## GIVEN RECORDS
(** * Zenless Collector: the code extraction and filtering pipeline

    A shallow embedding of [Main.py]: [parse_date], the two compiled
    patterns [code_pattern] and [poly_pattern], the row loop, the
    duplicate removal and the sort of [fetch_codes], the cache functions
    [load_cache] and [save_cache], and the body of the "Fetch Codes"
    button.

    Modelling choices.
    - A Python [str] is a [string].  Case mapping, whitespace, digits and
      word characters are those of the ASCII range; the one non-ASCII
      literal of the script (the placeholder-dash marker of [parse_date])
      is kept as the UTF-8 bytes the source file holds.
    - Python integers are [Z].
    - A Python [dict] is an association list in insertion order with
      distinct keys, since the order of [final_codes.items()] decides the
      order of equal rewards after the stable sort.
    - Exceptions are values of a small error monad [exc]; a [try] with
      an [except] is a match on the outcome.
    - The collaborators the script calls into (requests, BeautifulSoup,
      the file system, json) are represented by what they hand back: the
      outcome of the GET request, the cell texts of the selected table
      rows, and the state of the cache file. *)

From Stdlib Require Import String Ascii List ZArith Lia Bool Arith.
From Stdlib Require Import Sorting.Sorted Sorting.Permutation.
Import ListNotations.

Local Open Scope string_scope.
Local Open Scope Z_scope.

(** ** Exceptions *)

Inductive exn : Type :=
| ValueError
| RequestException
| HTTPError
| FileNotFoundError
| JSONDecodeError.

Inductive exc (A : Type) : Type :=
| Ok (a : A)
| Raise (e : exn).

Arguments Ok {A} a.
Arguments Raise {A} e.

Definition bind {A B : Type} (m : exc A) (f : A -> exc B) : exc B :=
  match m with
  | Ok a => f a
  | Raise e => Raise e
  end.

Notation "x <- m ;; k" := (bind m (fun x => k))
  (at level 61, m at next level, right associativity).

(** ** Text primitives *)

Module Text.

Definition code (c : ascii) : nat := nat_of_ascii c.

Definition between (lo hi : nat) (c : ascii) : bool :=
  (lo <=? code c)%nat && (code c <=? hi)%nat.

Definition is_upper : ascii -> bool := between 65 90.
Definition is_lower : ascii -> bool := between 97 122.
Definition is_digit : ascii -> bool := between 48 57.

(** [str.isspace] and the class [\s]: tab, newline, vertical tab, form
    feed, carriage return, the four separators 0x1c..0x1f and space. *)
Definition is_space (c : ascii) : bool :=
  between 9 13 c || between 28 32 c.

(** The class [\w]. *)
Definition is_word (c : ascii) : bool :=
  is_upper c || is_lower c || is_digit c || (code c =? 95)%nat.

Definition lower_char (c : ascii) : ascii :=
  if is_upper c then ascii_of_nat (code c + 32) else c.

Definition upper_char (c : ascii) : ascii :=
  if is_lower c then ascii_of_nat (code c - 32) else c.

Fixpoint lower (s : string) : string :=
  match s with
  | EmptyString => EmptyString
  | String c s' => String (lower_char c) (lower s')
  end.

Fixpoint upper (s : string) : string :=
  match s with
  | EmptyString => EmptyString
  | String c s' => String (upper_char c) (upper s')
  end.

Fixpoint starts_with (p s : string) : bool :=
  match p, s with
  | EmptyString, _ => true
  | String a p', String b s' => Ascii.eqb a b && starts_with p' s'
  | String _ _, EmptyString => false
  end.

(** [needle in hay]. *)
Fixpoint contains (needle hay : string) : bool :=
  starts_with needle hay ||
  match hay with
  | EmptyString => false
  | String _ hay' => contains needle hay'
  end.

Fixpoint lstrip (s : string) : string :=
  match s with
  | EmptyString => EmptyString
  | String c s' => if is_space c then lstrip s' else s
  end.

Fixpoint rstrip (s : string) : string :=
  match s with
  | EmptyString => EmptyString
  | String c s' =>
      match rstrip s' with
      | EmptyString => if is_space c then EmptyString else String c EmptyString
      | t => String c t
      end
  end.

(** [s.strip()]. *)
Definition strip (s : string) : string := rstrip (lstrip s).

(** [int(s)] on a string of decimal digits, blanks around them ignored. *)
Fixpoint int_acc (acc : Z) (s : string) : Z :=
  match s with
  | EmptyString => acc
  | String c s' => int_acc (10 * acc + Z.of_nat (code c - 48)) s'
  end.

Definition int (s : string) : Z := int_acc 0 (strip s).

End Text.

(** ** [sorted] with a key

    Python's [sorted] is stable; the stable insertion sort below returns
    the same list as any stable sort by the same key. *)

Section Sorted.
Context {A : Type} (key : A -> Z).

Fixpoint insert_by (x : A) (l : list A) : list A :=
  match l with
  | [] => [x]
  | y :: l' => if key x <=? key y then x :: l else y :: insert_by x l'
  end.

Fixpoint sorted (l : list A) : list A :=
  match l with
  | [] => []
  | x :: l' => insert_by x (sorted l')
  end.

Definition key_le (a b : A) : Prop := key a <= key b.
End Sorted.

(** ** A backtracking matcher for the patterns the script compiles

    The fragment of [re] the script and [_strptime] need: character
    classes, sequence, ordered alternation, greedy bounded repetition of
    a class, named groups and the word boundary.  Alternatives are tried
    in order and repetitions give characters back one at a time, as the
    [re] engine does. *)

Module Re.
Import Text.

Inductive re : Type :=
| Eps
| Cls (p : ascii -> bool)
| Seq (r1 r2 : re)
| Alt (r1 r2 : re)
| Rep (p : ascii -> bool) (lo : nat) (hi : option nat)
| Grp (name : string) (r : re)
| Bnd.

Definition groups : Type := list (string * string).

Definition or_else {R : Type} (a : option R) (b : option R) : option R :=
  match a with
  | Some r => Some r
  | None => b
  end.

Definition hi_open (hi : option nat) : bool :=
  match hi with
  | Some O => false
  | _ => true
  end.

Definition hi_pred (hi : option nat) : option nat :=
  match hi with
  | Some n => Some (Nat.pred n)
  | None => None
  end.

## ABOUT THIS EXERCISE
From the records above, quote only the lines running from the line with "match rstrip s' with" to the line with "Definition groups : Type", both lines included.

## RESPONSE TO THE TASK
      match rstrip s' with
      | EmptyString => if is_space c then EmptyString else String c EmptyString
      | t => String c t
      end
  end.

(** [s.strip()]. *)
Definition strip (s : string) : string := rstrip (lstrip s).

(** [int(s)] on a string of decimal digits, blanks around them ignored. *)
Fixpoint int_acc (acc : Z) (s : string) : Z :=
  match s with
  | EmptyString => acc
  | String c s' => int_acc (10 * acc + Z.of_nat (code c - 48)) s'
  end.

Definition int (s : string) : Z := int_acc 0 (strip s).

End Text.

(** ** [sorted] with a key

    Python's [sorted] is stable; the stable insertion sort below returns
    the same list as any stable sort by the same key. *)

Section Sorted.
Context {A : Type} (key : A -> Z).

Fixpoint insert_by (x : A) (l : list A) : list A :=
  match l with
  | [] => [x]
  | y :: l' => if key x <=? key y then x :: l else y :: insert_by x l'
  end.

Fixpoint sorted (l : list A) : list A :=
  match l with
  | [] => []
  | x :: l' => insert_by x (sorted l')
  end.

Definition key_le (a b : A) : Prop := key a <= key b.
End Sorted.

(** ** A backtracking matcher for the patterns the script compiles

    The fragment of [re] the script and [_strptime] need: character
    classes, sequence, ordered alternation, greedy bounded repetition of
    a class, named groups and the word boundary.  Alternatives are tried
    in order and repetitions give characters back one at a time, as the
    [re] engine does. *)

Module Re.
Import Text.

Inductive re : Type :=
| Eps
| Cls (p : ascii -> bool)
| Seq (r1 r2 : re)
| Alt (r1 r2 : re)
| Rep (p : ascii -> bool) (lo : nat) (hi : option nat)
| Grp (name : string) (r : re)
| Bnd.

Definition groups : Type := list (string * string).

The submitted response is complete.